··· Materials provided ···

Lemma superseded_lease_is_refused_forever_witness :
  fenced_result Runs.slow Sample.pg defaultJobs (OpAck (Sample.lease "w1" 1))
    (run_ops Runs.slow Sample.pg defaultJobs [OpRelease (Sample.lease "w2" 2)] Runs.reclaimed)
  <> Ok true.
Proof.
  apply (superseded_lease_is_refused_forever Runs.slow Sample.pg defaultJobs "a"
           (Sample.lease "w1" 1) [OpRelease (Sample.lease "w2" 2)] Runs.reclaimed
           (OpAck (Sample.lease "w1" 1))).
  - reflexivity.
  - reflexivity.
  - intros r Hr. vm_compute in Hr. injection Hr as <-. vm_compute. reflexivity.
  - repeat constructor. intros [].
Defined.

Lemma claim_hands_out_the_best_due_jobs_witness :
  exists ds db', Claim Runs.fast Sample.pg defaultJobs (Sample.claim "w1") Runs.enqueued
    = (Ok ds, db') /\ length ds = 1%nat /\
    forall d, d ∈ ds -> exists r', jobs db' !! d_ID d = Some r' /\
      holds (d_Lease d) (clock Runs.fast (jobs_tick Runs.enqueued)) r' = true.
Proof.
  destruct (Claim Runs.fast Sample.pg defaultJobs (Sample.claim "w1") Runs.enqueued)
    as [[ds|e] db'] eqn:HC; [|vm_compute in HC; discriminate].
  destruct (claim_hands_out_the_best_due_jobs Runs.fast Sample.pg defaultJobs
              (Sample.claim "w1") Runs.enqueued ds db' Runs.perm HC) as (_ & _ & Hds & _).
  exists ds, db'. split; [reflexivity|]. split.
  - vm_compute in HC. injection HC as <- <-. reflexivity.
  - intros d Hd. destruct (Hds d Hd) as (r & r' & _ & _ & Hr' & Hh & _). exists r'. split; assumption.
Defined.

Lemma job_is_delivered_at_most_max_attempts_times_witness :
  let os := [OpClaim (Sample.claim "w1"); OpClaim (Sample.claim "w2"); OpClaim (Sample.claim "w3")] in
  let r := Sample.row_of Runs.enqueued in
  Z.of_nat (deliveries_in Runs.slow Sample.pg defaultJobs "a" os Runs.enqueued) + j_attempts r
    <= j_max_attempts r /\
  deliveries_in Runs.slow Sample.pg defaultJobs "a" os Runs.enqueued = 2%nat.
Proof.
  intros os r. split; [|vm_compute; reflexivity].
  apply (job_is_delivered_at_most_max_attempts_times Runs.slow Sample.pg defaultJobs "a" r os
           Runs.enqueued Runs.perm).
  - apply run_ops_inv, empty_db_inv.
  - vm_compute. reflexivity.
  - repeat constructor; intros [].
Defined.

Lemma deduplicated_enqueue_witness :
  exists result db', Enqueue Runs.fast Sample.pg defaultJobs true Runs.again Runs.enqueued
    = (Ok result, db') /\ jobs db' = jobs Runs.enqueued /\ dr_Enqueued result = false.
Proof.
  destruct (Enqueue Runs.fast Sample.pg defaultJobs true Runs.again Runs.enqueued)
    as [[result|e] db'] eqn:HE; [|vm_compute in HE; discriminate].
  destruct (deduplicated_enqueue Runs.fast Sample.pg defaultJobs Runs.again Runs.enqueued result db')
    as (_ & Hdup & _).
  - apply run_ops_inv, empty_db_inv.
  - reflexivity.
  - discriminate.
  - exact HE.
  - exists result, db'. split; [reflexivity|].
    destruct Hdup as (Hj & _ & He).
    + exists "a", (Sample.row_of Runs.enqueued). repeat split; vm_compute; reflexivity.
    + split; [exact Hj|]. rewrite He. vm_compute in HE. injection HE as <- <-. reflexivity.
Defined.

Lemma failed_job_is_conserved_and_restorable_witness :
  exists db2 r2, RetryFailed Runs.fast Sample.pg "a" Runs.dead = (Ok true, db2) /\
    jobs db2 !! "a" = Some r2 /\ j_payload r2 = "{}" /\ j_attempts r2 = 0.
Proof.
  destruct (RetryFailed Runs.fast Sample.pg "a" Runs.dead) as [b db2] eqn:HR.
  destruct b as [[]|]; [|vm_compute in HR; discriminate..].
  destruct (failed_job_is_conserved_and_restorable Runs.fast Sample.pg defaultJobs Runs.failure
              Runs.claimed Runs.dead db2 "a")
    as (r & f & r2 & Hr & _ & _ & _ & _ & _ & Hj & _ & _ & Hp & _ & _ & _ & _ & _ & Ha & _).
  - reflexivity.
  - reflexivity.
  - vm_compute. reflexivity.
  - exact HR.
  - exists db2, r2. split; [reflexivity|]. split; [rewrite Hj; apply lookup_insert_eq|].
    split; [|exact Ha]. rewrite Hp. vm_compute in Hr. injection Hr as <-. reflexivity.
Defined.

···

Task objective -> Your answer should consist of all lines in the listing above that contain "exists".

Answer below ->
  exists ds db', Claim Runs.fast Sample.pg defaultJobs (Sample.claim "w1") Runs.enqueued
    forall d, d ∈ ds -> exists r', jobs db' !! d_ID d = Some r' /\
  exists ds, db'. split; [reflexivity|]. split.
  - intros d Hd. destruct (Hds d Hd) as (r & r' & _ & _ & Hr' & Hh & _). exists r'. split; assumption.
  exists result db', Enqueue Runs.fast Sample.pg defaultJobs true Runs.again Runs.enqueued
  - exists result, db'. split; [reflexivity|].
    + exists "a", (Sample.row_of Runs.enqueued). repeat split; vm_compute; reflexivity.
  exists db2 r2, RetryFailed Runs.fast Sample.pg "a" Runs.dead = (Ok true, db2) /\
  - exists db2, r2. split; [reflexivity|]. split; [rewrite Hj; apply lookup_insert_eq|].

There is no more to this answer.